My Hope for “Left Behind”

For whatever reason, I came across the movie trailer for the new Left Behind movie staring Nicolas Cage about three times yesterday on the internet. As a post-millennialist I had to stop myself from throwing up on every occasion. That being said I have high hopes for this new rendition of Tim Lahaye’s classic!

My hope is that as thousands of Christians invariably flock to movie theaters around the nation to watch this abomination they will find themselves questioning the merits of dispensational premillennialism. Perhaps some of these Christians will turn to their Bibles and begin to question why every single book of the New Testament seems to be written to a first century audience yet for some reason they think Revelation is written to a 21st century audience. Maybe they’ll even turn to the first chapter of Revelation and read phrases like “things that must soon take place” & “to the churches in Asia” and they might actually take these phrases “literally” like so many dispys claim to do.

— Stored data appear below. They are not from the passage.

(* ===== verification/FfmpegCmd.v ===== *)
(** * FfmpegCmd: the command builder of run_ffmpeg_dash

    Lines 38-91 of src/lambda_function.py: the loop over
    [enumerate(resolutions)] that fills [filters], [stream_mappings] and
    [output_params], the emptiness check that raises [ValueError], and the
    argument vector [cmd] passed to the external ffmpeg binary.  The
    effects of [run_ffmpeg_dash] (directory creation, the subprocess, the
    listing) are in RunFfmpeg.v.

    The file also states how ffmpeg reads an argument vector
    ([ffmpeg_parse]: options left to right, [-y] a flag, every other
    option followed by its value, the output file last), which is the
    contract the command must meet, and proves that the command meets it
    with the per-stream settings the code intends. *)

From S2P Require Import Prelude PyStr PyObj Config.
Open Scope stdpp_scope.

(** ** The loop body, one resolution at a time *)

Definition v_filter (idx : nat) (width height : Z) : string :=
  "[0:v]scale=" +:+ py_str_Z width +:+ "x" +:+ py_str_Z height
  +:+ ":force_original_aspect_ratio=decrease,"
  +:+ "pad=width=ceil(iw/2)*2:height=ceil(ih/2)*2:x=(ow-iw)/2:y=(oh-ih)/2,"
  +:+ "format=yuv420p,setsar=1[v" +:+ py_str_nat idx +:+ "]".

Perhaps I’m hoping for too much but then again, as a post-millennialist I ascribe to an eschatology of hope.

For those of you who haven’t seen the abomination yet here you go:

Please note how much it pains me to post this on my own blog. In order to over compensate I am going to shamelessly plug two books that offer a better understanding of what the Bible teaches about eschatology. They are both introductory so I think anyone interested in a broad approach would benefit from them:

http://www.amazon.com/Heaven-Misplaced-Christs-Kingdom-Earth/dp/1591280834

This is short book gives a very brief introduction to post-millennial eschatology. In his usual manner Wilson ably disrupts many assumptions about eschatology in a fun but hard hitting way.

http://www.amazon.com/Paradise-Restored-Biblical-Theology-Dominion/dp/0915815656/ref=tmm_hrd_swatch_0?_encoding=UTF8&sr=1-1&qid=1407416279

I just finished this one yesterday actually, (the late) Chilton offers a very good introduction to Biblical prophecy as a whole and specifically as it pertains to Biblical eschatology. Chilton does a fine job at answering objects by positively putting forth the post-millennial perspective.

This was a bit of a rant but I felt like I had no choice!